Repeat the lines from the line with "#[local] Existing Instance network_order_more." to the line with "None => (u, 0)" in the listing below, keeping both end lines and adding nothing.

Records shown:
* * * *
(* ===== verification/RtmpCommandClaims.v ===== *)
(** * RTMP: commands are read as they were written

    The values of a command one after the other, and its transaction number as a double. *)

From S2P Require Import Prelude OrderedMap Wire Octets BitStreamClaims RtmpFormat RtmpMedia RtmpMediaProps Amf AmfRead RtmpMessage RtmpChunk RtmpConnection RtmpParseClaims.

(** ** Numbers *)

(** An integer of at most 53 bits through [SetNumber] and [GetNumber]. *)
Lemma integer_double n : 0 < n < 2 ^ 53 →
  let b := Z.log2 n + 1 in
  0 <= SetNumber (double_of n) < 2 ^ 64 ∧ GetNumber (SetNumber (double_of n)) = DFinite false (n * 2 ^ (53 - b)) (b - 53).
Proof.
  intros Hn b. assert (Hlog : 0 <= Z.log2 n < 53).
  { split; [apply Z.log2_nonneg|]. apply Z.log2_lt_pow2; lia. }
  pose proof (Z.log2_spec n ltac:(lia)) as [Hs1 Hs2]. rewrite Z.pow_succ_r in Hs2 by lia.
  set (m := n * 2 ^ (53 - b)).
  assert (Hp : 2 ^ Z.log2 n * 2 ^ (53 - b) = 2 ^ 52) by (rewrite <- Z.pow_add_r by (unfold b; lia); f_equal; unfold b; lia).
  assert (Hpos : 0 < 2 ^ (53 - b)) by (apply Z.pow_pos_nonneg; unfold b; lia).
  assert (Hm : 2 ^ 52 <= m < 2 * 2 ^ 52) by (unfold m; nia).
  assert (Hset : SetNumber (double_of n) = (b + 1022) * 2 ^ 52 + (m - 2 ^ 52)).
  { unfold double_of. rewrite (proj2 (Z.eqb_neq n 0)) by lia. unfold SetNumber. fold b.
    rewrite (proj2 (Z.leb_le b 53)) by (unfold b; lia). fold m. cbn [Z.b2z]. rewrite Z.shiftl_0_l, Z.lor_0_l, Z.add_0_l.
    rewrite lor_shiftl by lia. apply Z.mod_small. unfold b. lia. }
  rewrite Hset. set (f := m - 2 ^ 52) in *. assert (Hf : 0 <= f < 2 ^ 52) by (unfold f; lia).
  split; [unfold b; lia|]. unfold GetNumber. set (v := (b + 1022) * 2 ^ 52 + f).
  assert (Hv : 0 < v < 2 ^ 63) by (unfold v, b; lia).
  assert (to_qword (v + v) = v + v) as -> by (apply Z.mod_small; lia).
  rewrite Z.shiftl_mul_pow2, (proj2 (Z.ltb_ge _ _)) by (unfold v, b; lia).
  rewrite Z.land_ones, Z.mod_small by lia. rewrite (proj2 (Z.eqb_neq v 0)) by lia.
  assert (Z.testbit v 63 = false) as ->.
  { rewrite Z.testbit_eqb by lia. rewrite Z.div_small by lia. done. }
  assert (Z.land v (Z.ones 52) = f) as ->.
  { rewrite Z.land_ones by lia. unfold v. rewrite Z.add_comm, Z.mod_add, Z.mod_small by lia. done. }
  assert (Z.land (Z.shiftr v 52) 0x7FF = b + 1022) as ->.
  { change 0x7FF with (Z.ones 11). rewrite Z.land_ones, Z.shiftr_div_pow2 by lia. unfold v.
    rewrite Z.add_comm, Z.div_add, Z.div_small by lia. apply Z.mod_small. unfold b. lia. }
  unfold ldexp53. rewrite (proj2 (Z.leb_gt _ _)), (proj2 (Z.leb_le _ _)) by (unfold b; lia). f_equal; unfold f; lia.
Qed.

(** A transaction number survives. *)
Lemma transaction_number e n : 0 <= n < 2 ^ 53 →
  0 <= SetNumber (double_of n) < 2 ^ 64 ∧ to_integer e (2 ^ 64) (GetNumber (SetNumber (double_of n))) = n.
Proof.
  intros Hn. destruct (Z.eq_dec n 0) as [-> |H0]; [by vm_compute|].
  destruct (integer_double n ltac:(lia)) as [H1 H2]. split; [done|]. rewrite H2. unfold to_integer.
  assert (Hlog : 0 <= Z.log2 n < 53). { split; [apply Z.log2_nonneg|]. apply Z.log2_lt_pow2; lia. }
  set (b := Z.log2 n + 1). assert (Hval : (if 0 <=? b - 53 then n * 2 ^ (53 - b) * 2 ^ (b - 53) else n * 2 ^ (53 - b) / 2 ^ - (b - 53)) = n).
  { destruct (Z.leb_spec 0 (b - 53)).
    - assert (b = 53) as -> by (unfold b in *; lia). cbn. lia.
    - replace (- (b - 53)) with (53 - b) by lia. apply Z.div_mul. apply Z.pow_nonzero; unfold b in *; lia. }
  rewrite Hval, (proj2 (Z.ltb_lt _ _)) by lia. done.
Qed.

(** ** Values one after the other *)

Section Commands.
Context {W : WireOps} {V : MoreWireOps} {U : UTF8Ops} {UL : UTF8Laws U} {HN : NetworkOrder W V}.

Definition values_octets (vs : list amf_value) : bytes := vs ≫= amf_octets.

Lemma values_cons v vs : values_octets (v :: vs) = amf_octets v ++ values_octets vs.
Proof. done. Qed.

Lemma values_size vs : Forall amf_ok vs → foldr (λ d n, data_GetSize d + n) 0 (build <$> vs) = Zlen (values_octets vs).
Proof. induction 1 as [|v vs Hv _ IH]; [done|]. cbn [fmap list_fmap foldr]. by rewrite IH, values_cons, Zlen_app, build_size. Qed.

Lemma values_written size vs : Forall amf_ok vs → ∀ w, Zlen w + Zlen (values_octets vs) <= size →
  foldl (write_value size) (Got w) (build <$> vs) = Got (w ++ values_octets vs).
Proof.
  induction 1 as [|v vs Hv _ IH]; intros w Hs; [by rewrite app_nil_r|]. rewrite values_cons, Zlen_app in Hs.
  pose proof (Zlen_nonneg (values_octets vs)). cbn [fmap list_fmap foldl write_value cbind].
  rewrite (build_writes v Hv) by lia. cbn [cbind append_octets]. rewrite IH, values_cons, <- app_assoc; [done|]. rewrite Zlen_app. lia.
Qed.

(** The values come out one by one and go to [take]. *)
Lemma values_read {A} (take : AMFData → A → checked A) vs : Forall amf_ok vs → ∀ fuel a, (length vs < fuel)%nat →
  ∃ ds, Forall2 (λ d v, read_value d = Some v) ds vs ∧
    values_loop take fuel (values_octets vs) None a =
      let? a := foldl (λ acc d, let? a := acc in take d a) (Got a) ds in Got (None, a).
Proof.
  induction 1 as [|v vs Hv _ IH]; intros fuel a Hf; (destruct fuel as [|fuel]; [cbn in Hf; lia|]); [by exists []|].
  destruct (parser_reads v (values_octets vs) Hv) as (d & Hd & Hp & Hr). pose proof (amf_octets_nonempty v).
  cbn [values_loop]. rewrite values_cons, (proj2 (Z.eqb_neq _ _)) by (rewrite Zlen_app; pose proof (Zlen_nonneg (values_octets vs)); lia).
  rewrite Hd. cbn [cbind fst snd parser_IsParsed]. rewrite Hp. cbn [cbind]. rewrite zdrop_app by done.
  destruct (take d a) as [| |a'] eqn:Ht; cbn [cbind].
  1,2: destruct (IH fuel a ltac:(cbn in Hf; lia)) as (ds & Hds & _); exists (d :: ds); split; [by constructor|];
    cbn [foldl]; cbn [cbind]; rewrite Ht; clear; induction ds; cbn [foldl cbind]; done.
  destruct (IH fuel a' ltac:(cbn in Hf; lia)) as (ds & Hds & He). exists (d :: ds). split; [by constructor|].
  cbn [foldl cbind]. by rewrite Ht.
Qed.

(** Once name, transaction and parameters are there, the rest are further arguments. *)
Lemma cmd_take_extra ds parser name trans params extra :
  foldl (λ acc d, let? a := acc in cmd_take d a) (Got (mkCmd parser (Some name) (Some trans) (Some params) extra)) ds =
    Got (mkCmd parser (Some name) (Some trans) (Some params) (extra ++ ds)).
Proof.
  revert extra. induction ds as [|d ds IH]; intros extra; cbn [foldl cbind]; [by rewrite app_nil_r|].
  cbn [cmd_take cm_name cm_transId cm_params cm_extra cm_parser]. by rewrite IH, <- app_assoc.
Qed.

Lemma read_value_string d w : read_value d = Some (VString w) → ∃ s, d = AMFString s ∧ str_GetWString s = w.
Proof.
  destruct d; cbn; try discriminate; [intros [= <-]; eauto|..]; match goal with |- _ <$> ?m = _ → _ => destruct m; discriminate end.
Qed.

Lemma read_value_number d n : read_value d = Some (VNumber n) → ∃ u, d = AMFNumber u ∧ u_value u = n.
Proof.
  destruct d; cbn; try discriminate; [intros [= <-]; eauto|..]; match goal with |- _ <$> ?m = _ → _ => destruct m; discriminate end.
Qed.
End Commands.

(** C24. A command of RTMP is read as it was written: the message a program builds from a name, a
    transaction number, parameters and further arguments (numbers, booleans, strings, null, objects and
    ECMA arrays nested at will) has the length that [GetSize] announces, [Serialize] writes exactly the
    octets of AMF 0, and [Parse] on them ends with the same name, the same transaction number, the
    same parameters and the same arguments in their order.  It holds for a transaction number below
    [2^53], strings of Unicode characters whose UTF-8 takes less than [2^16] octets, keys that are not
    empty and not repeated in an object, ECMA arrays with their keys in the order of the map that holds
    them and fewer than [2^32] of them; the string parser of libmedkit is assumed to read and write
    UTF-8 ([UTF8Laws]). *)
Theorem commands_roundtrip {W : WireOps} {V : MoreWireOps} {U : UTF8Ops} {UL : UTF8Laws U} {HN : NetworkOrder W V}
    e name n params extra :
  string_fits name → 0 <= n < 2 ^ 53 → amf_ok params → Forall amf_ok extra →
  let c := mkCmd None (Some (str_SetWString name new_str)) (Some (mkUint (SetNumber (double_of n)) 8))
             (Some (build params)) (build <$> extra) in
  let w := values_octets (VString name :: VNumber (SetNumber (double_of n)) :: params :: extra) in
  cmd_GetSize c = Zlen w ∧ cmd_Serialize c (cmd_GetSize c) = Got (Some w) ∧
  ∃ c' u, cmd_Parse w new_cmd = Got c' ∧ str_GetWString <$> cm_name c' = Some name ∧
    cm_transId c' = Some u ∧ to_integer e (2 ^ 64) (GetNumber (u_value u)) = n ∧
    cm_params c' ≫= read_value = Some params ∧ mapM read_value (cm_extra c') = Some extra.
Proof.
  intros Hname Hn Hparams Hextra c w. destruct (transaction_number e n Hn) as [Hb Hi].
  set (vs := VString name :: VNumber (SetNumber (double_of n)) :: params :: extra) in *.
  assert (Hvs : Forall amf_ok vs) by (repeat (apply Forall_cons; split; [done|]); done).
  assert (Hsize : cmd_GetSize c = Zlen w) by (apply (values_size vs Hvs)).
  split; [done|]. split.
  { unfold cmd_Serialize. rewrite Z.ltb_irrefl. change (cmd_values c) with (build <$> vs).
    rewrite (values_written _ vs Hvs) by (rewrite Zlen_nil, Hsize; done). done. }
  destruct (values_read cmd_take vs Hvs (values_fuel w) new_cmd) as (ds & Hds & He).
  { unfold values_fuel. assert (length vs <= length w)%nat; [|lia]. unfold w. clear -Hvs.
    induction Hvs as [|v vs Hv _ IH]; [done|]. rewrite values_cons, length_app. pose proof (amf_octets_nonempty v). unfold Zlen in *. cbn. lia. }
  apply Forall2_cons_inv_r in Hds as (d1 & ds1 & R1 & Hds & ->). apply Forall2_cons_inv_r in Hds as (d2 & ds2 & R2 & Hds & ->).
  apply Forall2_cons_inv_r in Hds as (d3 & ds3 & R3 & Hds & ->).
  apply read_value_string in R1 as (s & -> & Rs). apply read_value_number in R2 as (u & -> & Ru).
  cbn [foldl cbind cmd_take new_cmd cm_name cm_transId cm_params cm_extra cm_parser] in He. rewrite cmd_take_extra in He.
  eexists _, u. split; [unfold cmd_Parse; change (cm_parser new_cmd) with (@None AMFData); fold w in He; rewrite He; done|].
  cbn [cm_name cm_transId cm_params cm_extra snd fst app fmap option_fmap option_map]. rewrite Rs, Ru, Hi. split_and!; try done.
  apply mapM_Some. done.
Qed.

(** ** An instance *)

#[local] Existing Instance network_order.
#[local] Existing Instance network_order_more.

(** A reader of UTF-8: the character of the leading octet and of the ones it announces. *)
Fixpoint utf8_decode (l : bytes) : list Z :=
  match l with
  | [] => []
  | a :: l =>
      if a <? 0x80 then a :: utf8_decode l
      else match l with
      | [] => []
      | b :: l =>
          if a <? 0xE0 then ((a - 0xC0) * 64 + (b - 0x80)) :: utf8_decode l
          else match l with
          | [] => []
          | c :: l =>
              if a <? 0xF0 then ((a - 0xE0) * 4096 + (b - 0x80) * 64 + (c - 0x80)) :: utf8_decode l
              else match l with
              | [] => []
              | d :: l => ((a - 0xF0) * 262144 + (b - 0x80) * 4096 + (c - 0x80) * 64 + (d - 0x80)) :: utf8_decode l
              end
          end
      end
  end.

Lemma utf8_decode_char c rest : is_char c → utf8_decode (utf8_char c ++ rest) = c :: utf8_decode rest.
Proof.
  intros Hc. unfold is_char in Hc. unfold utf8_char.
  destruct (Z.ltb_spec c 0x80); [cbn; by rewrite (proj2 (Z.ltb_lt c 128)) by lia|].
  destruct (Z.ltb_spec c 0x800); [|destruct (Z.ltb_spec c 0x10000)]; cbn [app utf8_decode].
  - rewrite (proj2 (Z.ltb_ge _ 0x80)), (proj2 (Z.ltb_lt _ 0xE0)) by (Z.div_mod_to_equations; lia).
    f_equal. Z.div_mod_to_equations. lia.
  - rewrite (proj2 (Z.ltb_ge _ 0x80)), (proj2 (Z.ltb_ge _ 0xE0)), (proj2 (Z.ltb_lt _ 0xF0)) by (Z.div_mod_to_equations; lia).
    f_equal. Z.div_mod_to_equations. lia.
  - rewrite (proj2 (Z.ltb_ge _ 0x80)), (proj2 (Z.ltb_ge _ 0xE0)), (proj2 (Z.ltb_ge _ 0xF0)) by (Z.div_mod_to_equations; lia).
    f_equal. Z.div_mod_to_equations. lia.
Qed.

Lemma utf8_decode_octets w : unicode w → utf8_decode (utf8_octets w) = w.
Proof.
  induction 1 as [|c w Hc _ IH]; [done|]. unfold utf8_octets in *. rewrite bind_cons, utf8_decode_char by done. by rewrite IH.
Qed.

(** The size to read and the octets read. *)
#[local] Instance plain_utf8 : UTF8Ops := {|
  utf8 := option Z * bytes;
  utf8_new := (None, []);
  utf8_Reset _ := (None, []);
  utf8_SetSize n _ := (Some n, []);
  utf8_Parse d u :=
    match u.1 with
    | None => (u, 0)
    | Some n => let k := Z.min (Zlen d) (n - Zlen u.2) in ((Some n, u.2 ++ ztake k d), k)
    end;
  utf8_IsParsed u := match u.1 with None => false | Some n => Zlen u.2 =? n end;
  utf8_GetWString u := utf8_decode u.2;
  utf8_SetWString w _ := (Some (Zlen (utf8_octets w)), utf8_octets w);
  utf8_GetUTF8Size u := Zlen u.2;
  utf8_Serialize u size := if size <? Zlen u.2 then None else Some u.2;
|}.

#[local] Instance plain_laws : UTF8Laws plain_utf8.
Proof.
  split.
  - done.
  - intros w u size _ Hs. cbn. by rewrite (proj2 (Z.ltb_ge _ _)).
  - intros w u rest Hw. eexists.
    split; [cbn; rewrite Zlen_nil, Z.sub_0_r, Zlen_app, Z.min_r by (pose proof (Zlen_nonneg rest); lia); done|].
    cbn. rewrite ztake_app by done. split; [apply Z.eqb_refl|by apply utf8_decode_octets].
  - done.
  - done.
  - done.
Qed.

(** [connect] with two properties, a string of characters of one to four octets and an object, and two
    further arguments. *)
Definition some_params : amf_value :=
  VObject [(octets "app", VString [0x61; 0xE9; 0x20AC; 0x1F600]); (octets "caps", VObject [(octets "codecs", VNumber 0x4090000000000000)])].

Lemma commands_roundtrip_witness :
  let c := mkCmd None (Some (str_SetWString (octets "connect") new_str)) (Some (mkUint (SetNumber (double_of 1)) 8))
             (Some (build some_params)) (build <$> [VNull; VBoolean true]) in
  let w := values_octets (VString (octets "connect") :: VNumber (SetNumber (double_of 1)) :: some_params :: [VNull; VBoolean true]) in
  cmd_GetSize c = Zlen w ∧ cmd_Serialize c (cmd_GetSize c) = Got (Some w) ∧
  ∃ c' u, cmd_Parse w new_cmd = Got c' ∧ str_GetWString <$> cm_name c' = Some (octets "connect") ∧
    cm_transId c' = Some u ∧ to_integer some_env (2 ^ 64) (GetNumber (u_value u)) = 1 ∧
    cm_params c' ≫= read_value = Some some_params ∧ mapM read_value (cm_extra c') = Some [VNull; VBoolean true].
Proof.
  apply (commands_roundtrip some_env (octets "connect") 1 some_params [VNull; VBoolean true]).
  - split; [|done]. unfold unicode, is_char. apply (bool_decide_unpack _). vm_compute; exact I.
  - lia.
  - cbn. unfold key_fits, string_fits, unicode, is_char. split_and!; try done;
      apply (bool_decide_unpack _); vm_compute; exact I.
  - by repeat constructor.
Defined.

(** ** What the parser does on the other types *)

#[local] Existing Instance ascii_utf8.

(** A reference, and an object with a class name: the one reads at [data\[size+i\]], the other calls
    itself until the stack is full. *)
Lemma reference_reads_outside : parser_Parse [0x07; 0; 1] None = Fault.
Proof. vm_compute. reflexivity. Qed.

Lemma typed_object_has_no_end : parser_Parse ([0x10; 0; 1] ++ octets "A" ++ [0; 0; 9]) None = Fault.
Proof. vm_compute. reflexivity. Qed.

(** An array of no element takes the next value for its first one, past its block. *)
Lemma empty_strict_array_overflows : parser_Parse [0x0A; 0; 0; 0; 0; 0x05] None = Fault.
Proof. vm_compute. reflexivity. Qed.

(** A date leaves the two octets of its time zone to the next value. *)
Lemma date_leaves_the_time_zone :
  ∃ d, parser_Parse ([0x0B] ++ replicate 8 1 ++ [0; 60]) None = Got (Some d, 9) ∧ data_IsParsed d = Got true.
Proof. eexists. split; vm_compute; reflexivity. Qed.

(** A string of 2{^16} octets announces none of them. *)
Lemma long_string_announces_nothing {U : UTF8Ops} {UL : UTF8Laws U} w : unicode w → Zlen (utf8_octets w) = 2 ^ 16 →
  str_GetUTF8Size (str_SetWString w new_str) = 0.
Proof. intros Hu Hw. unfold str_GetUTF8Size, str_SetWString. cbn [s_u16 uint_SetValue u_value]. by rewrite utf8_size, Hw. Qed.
* * * *
Solution:
#[local] Existing Instance network_order_more.

(** A reader of UTF-8: the character of the leading octet and of the ones it announces. *)
Fixpoint utf8_decode (l : bytes) : list Z :=
  match l with
  | [] => []
  | a :: l =>
      if a <? 0x80 then a :: utf8_decode l
      else match l with
      | [] => []
      | b :: l =>
          if a <? 0xE0 then ((a - 0xC0) * 64 + (b - 0x80)) :: utf8_decode l
          else match l with
          | [] => []
          | c :: l =>
              if a <? 0xF0 then ((a - 0xE0) * 4096 + (b - 0x80) * 64 + (c - 0x80)) :: utf8_decode l
              else match l with
              | [] => []
              | d :: l => ((a - 0xF0) * 262144 + (b - 0x80) * 4096 + (c - 0x80) * 64 + (d - 0x80)) :: utf8_decode l
              end
          end
      end
  end.

Lemma utf8_decode_char c rest : is_char c → utf8_decode (utf8_char c ++ rest) = c :: utf8_decode rest.
Proof.
  intros Hc. unfold is_char in Hc. unfold utf8_char.
  destruct (Z.ltb_spec c 0x80); [cbn; by rewrite (proj2 (Z.ltb_lt c 128)) by lia|].
  destruct (Z.ltb_spec c 0x800); [|destruct (Z.ltb_spec c 0x10000)]; cbn [app utf8_decode].
  - rewrite (proj2 (Z.ltb_ge _ 0x80)), (proj2 (Z.ltb_lt _ 0xE0)) by (Z.div_mod_to_equations; lia).
    f_equal. Z.div_mod_to_equations. lia.
  - rewrite (proj2 (Z.ltb_ge _ 0x80)), (proj2 (Z.ltb_ge _ 0xE0)), (proj2 (Z.ltb_lt _ 0xF0)) by (Z.div_mod_to_equations; lia).
    f_equal. Z.div_mod_to_equations. lia.
  - rewrite (proj2 (Z.ltb_ge _ 0x80)), (proj2 (Z.ltb_ge _ 0xE0)), (proj2 (Z.ltb_ge _ 0xF0)) by (Z.div_mod_to_equations; lia).
    f_equal. Z.div_mod_to_equations. lia.
Qed.

Lemma utf8_decode_octets w : unicode w → utf8_decode (utf8_octets w) = w.
Proof.
  induction 1 as [|c w Hc _ IH]; [done|]. unfold utf8_octets in *. rewrite bind_cons, utf8_decode_char by done. by rewrite IH.
Qed.

(** The size to read and the octets read. *)
#[local] Instance plain_utf8 : UTF8Ops := {|
  utf8 := option Z * bytes;
  utf8_new := (None, []);
  utf8_Reset _ := (None, []);
  utf8_SetSize n _ := (Some n, []);
  utf8_Parse d u :=
    match u.1 with
    | None => (u, 0)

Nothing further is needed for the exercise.